BioMatrix supports both notations as parallel 1D molecular representations. Empirically:

- **SELFIES** excels on tasks requiring validity-by-construction (unconditional generation, property optimization)
- **SMILES** excels on tasks requiring surface-level structural anchoring (customized generation with atom/bond/functional-group constraints, forward synthesis, retrosynthesis)
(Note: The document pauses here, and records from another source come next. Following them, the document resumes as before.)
(** Alice blanks the title of her memo 1. *)
Lemma edit_memo_post_overwrites_title_content_witness :
  let memo := Memo.mk 1 (py "Shopping") (Some (py "milk")) 10 1 in
  let req := post [field "title" (py "  "); field "content" (py " bread")] in
  (current_user demo_db (Some 1%Z) = Some alice
   /\ Memo_get demo_db 1 = Some memo
   /\ Memo.user_id memo = User.id alice
   /\ method req = POST)
  /\ Memo_get (out_db (edit_memo 1 req demo_db (Some 1%Z))) 1
     = Some (Memo.mk 1 [] (Some (py "bread")) 10 1).
Proof.
  intros memo req. split; [repeat split|].
  exact (proj1 (proj2 (proj2 (edit_memo_post_overwrites_title_content
                                demo_db (Some 1%Z) alice 1 memo req
                                eq_refl eq_refl eq_refl eq_refl)))).
Defined.


(** The break [nl2br_filter] inserts is the tag and a line feed, not the tag
    alone. *)
Lemma nl2br_filter_break_has_line_feed :
  nl2br_filter (Some (py "milk" ++ [LF] ++ py "eggs")) <> py "milk<br>eggs".
Proof. vm_compute. discriminate. Qed.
See Section 9.2 of the paper for detailed analysis.

## Limitations

- Molecular and protein 3D structures are tokenized in **disjoint geometric reference frames**, so the model cannot natively represent biomolecular complexes (e.g., docking poses).
- Heavy domain specialization may erode some general-purpose language capabilities of the underlying Qwen3 backbone.
- Coverage is limited to **small molecules and proteins**; nucleic acids, carbohydrates, and lipids are not currently supported.
- Fine-grained 3D geometry (e.g., bond lengths) shows residual quantization error from finite codebooks; a lightweight post-hoc force-field refinement (e.g., MMFF) closes most of this gap.

## Citation

If you find BioMatrix useful, please cite:

```bibtex
@article{pei2026biomatrix,
  title={BioMatrix: Towards a Comprehensive Biological Foundation Model Spanning the Modality Matrix of Sequences, Structures, and Language},
  author={Pei, Qizhi and Zhou, Zhimeng and Duan, Yi and Zhao, Yiyang and He, Liang and Hsieh, Chang-Yu and He, Conghui and Yan, Rui and Wu, Lijun},
  year={2026}
}
```

## License

This model is released under the Apache 2.0 license. The base model (Qwen3-4B-Base) is subject to its own license terms.